# Newbie from Washington



## stefrrr (Mar 21, 2011)

Hi everybody! I sailed quite a bit in high school and did a few Outward Bound sailing programs, once upon a time. I lived in Florida until recently and never could convince my motorhead SO that sailing is really the way to go. We went to the Anacortes boat show this weekend and I fell in love with a West Wight Potter 19, and back in love with the idea of an around-the-world cruise someday. 

All the sites and forums I've found offer advice to men to introduce their wives to and enjoy sailing. How do I convince my husband? :laugher


----------



## AdamLein (Nov 6, 2007)

Hold on, still working past the "how do I convince my husband," part. That's gotta be a typo...

Okay, reasons I (a husband) am interested in sailing:

1) Stuff to learn from just about every field that guys typically are interested in.

2) Mastery with a well-designed machine.

3) Outdoorsey stuff.

4) Good non-boring thing to get my offspring into.

5) Excuse to buy more gear (face it, it's a hole in the water but we _love_ shopping for it).
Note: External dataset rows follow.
Lemma compact_oldest_passed headroom ls g g' :
  NoDup (place <$> ls) → sizeable_results (history g) → compact_oldest headroom ls g = Some g' →
  passed ls compacted_to_target (history g) (history g') ∧
  compacted g' = compacted g + count (changed (history g) (history g')) ls.
Proof.
  revert g. induction ls as [|l ls IH]; intros g Hn Hs; cbn [compact_oldest].
  { intros [= <-]. split; [apply passed_nil|]. cbn. lia. }
  rewrite fmap_cons in Hn. apply NoDup_cons in Hn as [Hl Hn].
  assert (∀ l', l' ∈ ls → place l' ≠ place l) as Hne.
  { intros l' Hl' E. apply Hl. rewrite <-E. by apply list_elem_of_fmap_2. }
  destruct (total_chars g <=? headroom).
  { intros [= <-]. split; [|rewrite count_none; [lia|intros; apply changed_refl]].
    split; [done|]. intros l' c _ Hc. exists c. split; [done|by left]. }
  assert (compact_oldest headroom ls g = Some g' →
    passed (l :: ls) compacted_to_target (history g) (history g') ∧
    compacted g' = compacted g + count (changed (history g) (history g')) (l :: ls)) as Hskip.
  { intros H%IH; [|done|done]. destruct H as [H1 H2]. split.
    - eapply passed_cons; [done|done| |done]. intros c Hc. exists c. split; [done|by left].
    - unfold count in *. cbn [List.filter]. unfold changed at 1. rewrite (proj1 H1 l) by done.
      rewrite bool_decide_eq_false_2; [done|]. intros Hx. by apply Hx. }
  destruct (char_len l <=? COMPACT_TARGET); [done|].
  destruct (result_at (history g) l) as [c|] eqn:Ec; cbn [mbind option_bind]; [|done].
  destruct (Nat.ltb_spec COMPACT_TARGET (length c)) as [Hlt|Hle]; cbn [mbind option_bind]; [|done].
  destruct (shrink g l COMPACT_TARGET) as [g1|] eqn:E; [|done]. cbn [mbind option_bind].
  destruct (shrink_at _ _ _ _ c Ec E) as (c' & Ht & Hc' & Hk & Ho).
  pose proof (proj2 (proj2 (shrink_step _ _ _ _ E)) Hs) as [Hs1 _].
  intros H%IH; [|done|done]. destruct H as [H1 H2]. split.
  - eapply passed_cons; [done|done| |done]. intros c2 Hc2. rewrite Ec in Hc2. revert Hc2.  intros [= <-]. exists c'. split; [done|by right].
  - assert (count (changed (history g) (history g')) ls = count (changed (history g1) (history g')) ls) as Hce.
    { apply count_ext. intros l' Hl'. unfold changed. by rewrite Ho by auto. }
    unfold count in *. cbn [List.filter]. unfold changed at 1. rewrite (proj1 H1 l), Ec, Hc' by done.
    rewrite bool_decide_eq_true_2; cbn [length].
    + rewrite H2, Hk. lia.
    + intros [= ->]. pose proof (truncate_to_length _ _ _ (Hs l _ Ec) Ht). unfold COMPACT_TARGET in *. lia.
Qed.

(** What the guard did when the results did not fit: there is a state between
    the passes. *)
Definition guard_report msgs msgs' (single_max n : nat) : Prop :=
  ∃ mid,
    passed (locations msgs) (capped single_max) msgs mid ∧
    passed (locations msgs) compacted_to_target mid msgs' ∧
    n = count (λ l, single_max <? char_len l) (locations msgs) + count (changed mid msgs') (locations msgs).

Lemma guard_reports msgs budget msgs' n :
  sizeable_results msgs → apply_context_guard msgs budget = Some (msgs', n) →
  total_tool_headroom_chars budget < results_total msgs →
  guard_report msgs msgs' (single_result_max budget) n.
Proof.
  intros Hs. unfold apply_context_guard. rewrite sum_locations. intros E Hlt.
  rewrite (proj2 (Nat.leb_gt _ _)) in E by done.
  destruct (cap_singles _ _ _) as [g1|] eqn:E1; [|done]. cbn [mbind option_bind] in E.
  destruct (compact_oldest _ _ _) as [g2|] eqn:E2; [|done]. cbn [mbind option_bind] in E. injection E as <- <-.
  pose proof (proj1 (proj2 (proj2 (cap_singles_step _ _ _ _ E1)) Hs)) as Hs1.
  apply cap_singles_passed in E1 as [P1 N1];
    [|apply locations_distinct|intros l Hl; by apply elem_of_locations in Hl].
  apply compact_oldest_passed in E2 as [P2 N2]; [|apply locations_distinct|done].
  exists (history g1). split_and!; [done|done|]. rewrite N2, N1. done.
Qed.


(** C30: The context guard. When it returns, it has changed nothing but the texts
    of tool results, and the results fit the headroom together or every one
    of them has been brought to at most 2000 bytes; a history that fits is
    left alone and 0 is reported. Otherwise the results over the single
    maximum are first truncated to it, all others kept, and then some of those
    over 2000 bytes truncated to that, and the number reported is that of the
    first truncations plus that of the second: a result that both passes
    truncate counts twice. It panics only if a result is not ASCII. *)
Theorem context_guard_spec msgs budget :
  sizeable_results msgs →
  match apply_context_guard msgs budget with
  | Some (msgs', n) =>
      skeleton <$> msgs' = skeleton <$> msgs ∧
      (results_total msgs' ≤ total_tool_headroom_chars budget ∨
       ∀ l c, result_at msgs' l = Some c → length c ≤ COMPACT_TARGET) ∧
      (if decide (results_total msgs ≤ total_tool_headroom_chars budget) then msgs' = msgs ∧ n = 0
       else guard_report msgs msgs' (single_result_max budget) n)
  | None => ∃ l c, result_at msgs l = Some c ∧ is_ascii c = false
  end.
Proof.
  intros Hs. destruct (apply_context_guard msgs budget) as [[msgs' n]|] eqn:E.
  { destruct (guard_returns _ _ _ _ Hs E) as (H1 & H2 & H3). split_and!; [done|done|].
    case_decide; [auto|]. apply guard_reports; [done|done|lia]. }
  destruct (decide (Forall (λ l, from_option is_ascii true (result_at msgs l) = true) (locations msgs)))
    as [Hall|Hno].
  - exfalso. destruct (guard_tame msgs budget) as [r Hr]; [|congruence]. intros l c Hc.
    split; [by eapply Hs|]. exists c, []. rewrite app_nil_r. split; [done|]. split; [|simpl; lia].
    rewrite Forall_forall in Hall.
    assert (mkLoc (msg_idx l) (block_idx l) (length c) ∈ locations msgs) as Hl
      by (apply elem_of_locations; by exists c).
    apply Hall in Hl. rewrite (result_at_same _ l) in Hl by done. by rewrite Hc in Hl.
  - apply not_Forall_Exists in Hno; [|apply _]. apply Exists_exists in Hno as (l & _ & Hl).
    change (from_option is_ascii true (result_at msgs l) ≠ true) in Hl.
    destruct (result_at msgs l) as [c|] eqn:Ec; simpl in Hl; [|done]. exists l, c.
    split; [done|]. by destruct (is_ascii c).
Qed.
6) You can put a barbecue on it.

Anyway welcome to SN! If you're in the Puget Sound area, there are lots of members on this forum who can help you out with local info. And you've chosen a great spot for cruising opportunities.

If you can't convince your man, consider looking into sailing clubs or co-ops, as there seem to be a lot around here.

Edit: somehow I left out 7) There's racing. Any one or two of these reasons should be enough for your guy.


----------



## Faster (Sep 13, 2005)

Nice summation, Adam...

Maybe mention, too, that a seasonal fuel bill will equal a weekend's worth of flying around at 25 knots.. appeal to the inner Scotsman.

And.. the weather that keeps smaller powerboats on the dock is when sailing starts to become more fun and interesting....

Another major factor in BC esp, is that floating debris (primarily logs and deadheads) generally makes running about at speed a stressful thing.. we don't want to hit these things with sailboats either, but at 6 knots there's usually (though not always) enough time to see them before you're on them.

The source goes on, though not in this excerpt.